- _The task_:
Every line below that carries the word "exact" needs to be copied.
================================
(** The rules of the amended floor. *)
Lemma amended_rules : rules (amended e cls p) = rules e ++ [new_rule cls p].
Proof.
  destruct amended_parts as (_ & Hnew & Hold & Hcnt & _). destruct He as [_ Hn0 Hpl]. unfold rules. rewrite Hcnt.
  rewrite !Z.min_l by lia. replace (Z.to_nat (n_rules e + 1)) with (Z.to_nat (n_rules e) + 1)%nat by lia. rewrite seq_app, map_app. f_equal.
  - apply map_ext_in. intros i Hi. apply in_seq in Hi. unfold LAW_RULE_MAX in *.
    assert (rule_at e i ∈ rules e) as Hr. { unfold rules. apply list_elem_of_In, in_map, in_seq. rewrite Z.min_l by (unfold LAW_RULE_MAX; lia). lia. }
    assert (bytes_at (rule_off i) 60 (amended e cls p) = bytes_at (rule_off i) 60 e) as E by (apply Hold; lia).
    assert (plen (rule_at (amended e cls p) i) = plen (rule_at e i)) as El.
    { cbn [rule_at plen]. replace (Z.of_nat (rule_off i) + 3) with (Z.of_nat (rule_off i + 3)) by lia. rewrite !getz_at. 
      rewrite <- !(at_at (rule_off i) 60 3 1) by lia. by rewrite E. }
    rewrite !rule_at_dec; [by rewrite E|by apply Hpl|rewrite El; by apply Hpl].
  - cbn [seq map Nat.add]. f_equal. destruct new_rule_ok as (N1 & N2 & N3).
    assert (plen (rule_at (amended e cls p) (Z.to_nat (n_rules e))) = plen (new_rule cls p)) as El.
    { cbn [rule_at plen]. replace (Z.of_nat (rule_off (Z.to_nat (n_rules e))) + 3) with (Z.of_nat (rule_off (Z.to_nat (n_rules e)) + 3)) by lia.
      rewrite getz_at. rewrite <- (at_at (rule_off (Z.to_nat (n_rules e))) 60 3 1) by lia. rewrite Hnew. unfold enc_rule. rewrite at_skip by (rewrite le_length; lia). done. }
    rewrite rule_at_dec by (rewrite El; exact N3). rewrite Hnew. by apply dec_enc_rule.
Qed.

End amended.
Lemma stop_floods_witness :
  let quiet := TickIn 3 4 None in let node := Stop toy_node false forward0 (ent stop0) false false in
  Some (toy_cmd 1 5) ∈ published (H := toy_signatures) [quiet; quiet; quiet; quiet] (toy_carrier, no_disk) /\
  (let '(nodes, q) := relayed (H := toy_signatures) (Some (toy_cmd 1 5)) [(node, no_disk); (node, no_disk)] in
   q = Some (toy_cmd 1 5) /\ Forall2 (fun sd sd' : stop * flat => sgn (fst sd') = accepted (sgn (fst sd)) (toy_cmd 1 5) /\ carries (fst sd') (toy_cmd 1 5)) [(node, no_disk); (node, no_disk)] nodes).
Proof.
  cbv zeta. destruct (stop_floods (H := toy_signatures) toy_carrier no_disk (toy_cmd 1 5) [TickIn 3 4 None; TickIn 3 4 None; TickIn 3 4 None; TickIn 3 4 None]
    [(Stop toy_node false forward0 (ent stop0) false false, no_disk); (Stop toy_node false forward0 (ent stop0) false false, no_disk)]) as [[Hp _] Hr].
  - split; [reflexivity|]. split; [reflexivity|]. split; [discriminate|split; discriminate].
  - repeat constructor.
  - reflexivity.
  - assert (Hn : news (H := toy_signatures) (toy_cmd 1 5) (Stop toy_node false forward0 (ent stop0) false false, no_disk)) by (split; [apply (toy_proper 1 5); by left|reflexivity]).
    constructor; [exact Hn|constructor; [exact Hn|constructor]].
  - split; [exact Hp|exact Hr].
Defined.

Lemma stop_kept_witness :
  let d' := snd (ss_persist (stop0, one_dir)) in
  swarm_stop_restore [] (stop0, d') = (stop0, d').
Proof. apply (stop_kept stop0 one_dir stop0_ok); [reflexivity|vm_compute; reflexivity]. Defined.

Definition cut_dir : flat := Flat (Some [47; 100]) false {[ SS_FILE := File (take 10 (file_image stop0)) true ]} [].

Lemma damaged_file_stops_witness :
  swarm_stop_restore [] (stop0, cut_dir) = (with_local true stop0, cut_dir) /\ swarm_stop_is_stopped (fst (swarm_stop_restore [] (stop0, cut_dir))) = true.
Proof.
  apply (damaged_file_stops stop0 stop0 cut_dir (take 10 (file_image stop0)) stop0_ok).
  - right. exists 10%nat. split; [reflexivity|]. apply Nat.ltb_lt. reflexivity.
  - exists [47; 100], (File (take 10 (file_image stop0)) true). split; [reflexivity|]. split; [reflexivity|]. split; [apply lookup_singleton_eq|reflexivity].
Defined.

Lemma state_typed_witness :
  stop_ok (fst (after (H := toy_signatures) [Line kw_now; Tick (TickIn 1 1 (Some (toy_cmd 1 5)))] (swarm_stop_restore [] (stop0, one_dir)))).
Proof.
  apply (state_typed (H := toy_signatures) one_dir []).
  - intros x Hx. discriminate Hx.
  - constructor; [exact Logic.I|]. constructor; [|constructor]. cbn [event_ok received]. apply (bool_decide_unpack _). vm_compute. exact Logic.I.
Defined.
================================
- _Result of this exercise_:
    rewrite rule_at_dec by (rewrite El; exact N3). rewrite Hnew. by apply dec_enc_rule.
    constructor; [exact Hn|constructor; [exact Hn|constructor]].
  - split; [exact Hp|exact Hr].
  - constructor; [exact Logic.I|]. constructor; [|constructor]. cbn [event_ok received]. apply (bool_decide_unpack _). vm_compute. exact Logic.I.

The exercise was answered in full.